I had a theology professor who once said something almost identical on the first day of our Systematic Theology I class. He now teaches at MacArthur's The Master's Seminary so I feel there must be some kinship between them on this an other points. Here are four thoughts on this perspective:

  1. If you asked John MacArthur if drowning and displacing 2 billion people is okay, he most likely would not accept your premise. He would say (a) that is not going to happen because of what a single puny human does with his hair-spray and (b) if I was certain that my actions would cause the death of anyone I would genuinely reconsider my behavior. His behavior and words may be harmful, but we don't have to assume socio-pathic intentions.
  2. All such theology is grounded in a powerful Calvinistic emphasis on the sovereignty of God. Not only did God create the world, but he is the current ruler over it. Therefore (a) whatever I do will be of not effect unless God's plan coincides with the outcome, (b) his plan has always overpowered human effort (for good or ill) as the flood and coming apocalypse indicate, and (c) the job of humans to is use the resources and gifts God gives to produce wealth and enjoy the earth and fund the spread of the gospel. As Macarthur prays at the end of his message:

    Lord, over the sins of those who have misunderstood Your power in creation and Your purpose in it...Do what You will with this earth. You always have and You always will.

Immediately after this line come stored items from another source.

Lemma register_short_password (email password name : string)
      (ls : LocalStorage) :
  (String.length password < 6)%nat ->
  success (fst (register email password name ls)) = false
  /\ snd (register email password name ls) = ls.
Proof.
  intros H. unfold register.
  destruct (negb (JsString.truthy email) || negb (JsString.truthy password)
            || negb (JsString.truthy name)); [split; reflexivity|].
  destruct (negb (JsString.includes email "@")); [split; reflexivity|].
  apply Nat.ltb_lt in H. rewrite H. split; reflexivity.
Qed.

(** A successful registration stores the email. *)
Lemma register_success_stores (email password name : string)
      (ls : LocalStorage) :
  success (fst (register email password name ls)) = true ->
  email_stored email (snd (register email password name ls))
  /\ JsString.truthy email = true /\ JsString.truthy name = true
  /\ JsString.includes email "@" = true
  /\ (6 <= String.length password)%nat.
Proof.
  unfold register.
  destruct (JsString.truthy email); [|discriminate].
  destruct (JsString.truthy password); [|discriminate].
  destruct (JsString.truthy name); [|discriminate].
  destruct (JsString.includes email "@"); [|discriminate].
  simpl. destruct (String.length password <? 6)%nat eqn:E; [discriminate|].
  destruct (existsb (fun u => String.eqb (su_email u) email)
                    (getStoredUsers ls)); [discriminate|].
  intros _. simpl. apply Nat.ltb_ge in E.
  repeat split; try assumption.
  unfold email_stored, getStoredUsers. simpl.
  rewrite map_app. apply in_or_app. right. left. reflexivity.
Qed.

Lemma find_wrong_password (email password : string) (users : list StoredUser) :
  (forall u, In u users -> su_email u = email -> su_password u <> password) ->
  find (fun u => String.eqb (su_email u) email
                 && String.eqb (su_password u) password) users = None.
Proof.
  intros H. destruct (find _ users) as [u|] eqn:E; [|reflexivity].
  apply find_some in E. destruct E as [Hin Hb].
  apply andb_prop in Hb. destruct Hb as [He Hp].
  apply String.eqb_eq in He. apply String.eqb_eq in Hp.
  destruct (H u Hin He Hp).
Qed.

(** With a wrong password the answer of [login] is decided by the two
    strings alone. *)
Lemma login_wrong_password (email password : string) (ls : LocalStorage) :
  wrong_password email password ls ->
  login email password ls
  = (if negb (JsString.truthy email) || negb (JsString.truthy password)
     then {| l_success := false; l_error := Some "Preencha todos os campos";
             l_user := None |}
     else {| l_success := false; l_error := Some "Email ou senha incorretos";
             l_user := None |},
     ls).
Proof.
  intros H. unfold login.
  destruct (negb (JsString.truthy email) || negb (JsString.truthy password));
    [reflexivity|].
  rewrite (find_wrong_password _ _ _ H). reflexivity.
Qed.

End AuthFacts.



Lemma wrong_password_store_ana : wrong_password "ana@mail.com" "errada" store_ana.
Proof.
  intros u [<-|[]] _. simpl. discriminate.
Qed.

Lemma wrong_password_store_empty :
  wrong_password "ana@mail.com" "errada" store_empty.
Proof.
  intros u [].
Qed.


(* ================================================================== *)
(** * establishment-quiz.tsx *)

Section QuizFacts.
(** * Oracle price feeder: VWAP, cross-venue consensus and the Astroport connector

    A shallow embedding of the aggregation core of the price feeder:
    - [Dec]: the 18-digit fixed-point decimal the code computes with (sdk.Dec);
    - [ComputeVWAP] and [StandardDeviation] (package oracle);
    - [Poll] and [getPoolAssets] of the Astroport provider
      (oracle/provider/astroport.go). *)

From Stdlib Require Import ZArith Lia Ascii String.
From Stdlib Require Import PrimFloat FloatOps SpecFloat FloatAxioms.
From stdpp Require Import gmap strings list fin_maps.

(** ** Decimals

    sdk.Dec (cosmos-sdk, a dependency of the feeder) wraps a big integer
    holding the value scaled by 10^18.  The operations below are the ones
    the feeder calls; the expected values of the package's tests are
    reproduced digit for digit (see the examples on TestComputeVWAP and
    TestStandardDeviation below).  After Mul and Quo the library panics
    with "Int overflow" when the result needs more than [maxDecBitLen]
    bits.  [Mul] and [Quo] below are the operations before that guard, as
    the aggregation functions, which the design states over arbitrary
    precision, use them; the provider's divisions go through [quo] further
    down, which applies the guard. *)
Module Dec.
Local Open Scope Z_scope.

Record t : Type := mk { raw : Z }.

Definition Precision : Z := 18.
Definition precisionReuse : Z := 10 ^ Precision.
Definition fivePrecision : Z := precisionReuse / 2.

Definition zero : t := mk 0.
Definition one : t := mk precisionReuse.
Definition smallest : t := mk 1.

Definition IsZero (d : t) : bool := raw d =? 0.
Definition IsNegative (d : t) : bool := raw d <? 0.
Definition Neg (d : t) : t := mk (- raw d).
Definition Abs (d : t) : t := mk (Z.abs (raw d)).
Definition GT (a b : t) : bool := raw a >? raw b.
Definition Add (a b : t) : t := mk (raw a + raw b).
Definition Sub (a b : t) : t := mk (raw a - raw b).

(** chopPrecisionAndRound: drop 18 digits with banker's rounding; the sign
    is removed first and put back on the result. *)
Definition chopAbs (d : Z) : Z :=
  let quo := d / precisionReuse in
  let rem := d mod precisionReuse in
  if rem =? 0 then quo
  else match rem ?= fivePrecision with
       | Lt => quo
       | Gt => quo + 1
       | Eq => if Z.even quo then quo else quo + 1
       end.

Definition chopPrecisionAndRound (d : Z) : Z :=
  if d <? 0 then - chopAbs (- d) else chopAbs d.

Definition Mul (a b : t) : t := mk (chopPrecisionAndRound (raw a * raw b)).

(** Quo: big.Int.Quo truncates towards zero and panics on a zero divisor;
    [None] is that panic. *)
Definition Quo (a b : t) : option t :=
  if raw b =? 0 then None
  else Some (mk (chopPrecisionAndRound
                   (Z.quot (raw a * precisionReuse * precisionReuse) (raw b)))).

(** QuoInt64 truncates; the feeder only divides by a positive count. *)
Definition QuoInt64 (a : t) (i : Z) : t := mk (Z.quot (raw a) i).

    For MacArthur, this plan includes the future destruction of the earth by God in judging the earth, something which we can neither prevent or cause. Environmentalism seems to him a pride-full attempt by humans to escape judgement much as occurred at the Tower of Babel.

  3. Christians have more important priorities than saving the environment, and properly understood, even than saving human lives or promoting better living standards. He might quote Luke 12:23 to devalue the importance of 'well-being' at the expense of 'spiritual' interests like the declaration of the gospel.

    "For life is more than food, and the body more than clothes." We have no power to thwart God's plan which according to MacArthur includes a system: [with] divinely designed renewable resources and benefits.

    He might say that Christians are not advocates of the social gospel, or what is quickly becoming the 'environmental gospel' but the gospel of Jesus Christ which saves sinful humans from death and judgement. Although we are stewards of the earth, we should emphasize not the Genesis 1 command to care for it, but the Genesis 8 command which permits us to kill animals and use up the resources of the earth in pursuit of the real purpose of humanity.

  4. Probably the strongest point in MacArthur's mind is that pre-occupation with the environment and our effects on it is an immense act of human pride. It is idolatrous-ly arrogant to think that we, creatures made of dust, could do anything to destroy the 'good' world that God has made. Unless that damage was by his plan and design as well. A properly worshipful attitude is expressed by the belief that:

    It is God’s responsibility to preserve it, not ours. Our responsibility is to exercise a good and reasonable stewardship, which I think through the centuries man has done, so that we can extract out of it everything that God has put into it for our benefit.

    Echoes of this view can be found in the hyper-capitalist message of Wayne Grudem's The Poverty of Nations.

Remember, this is not my view, just an attempt to read MacArthur charitably (in love).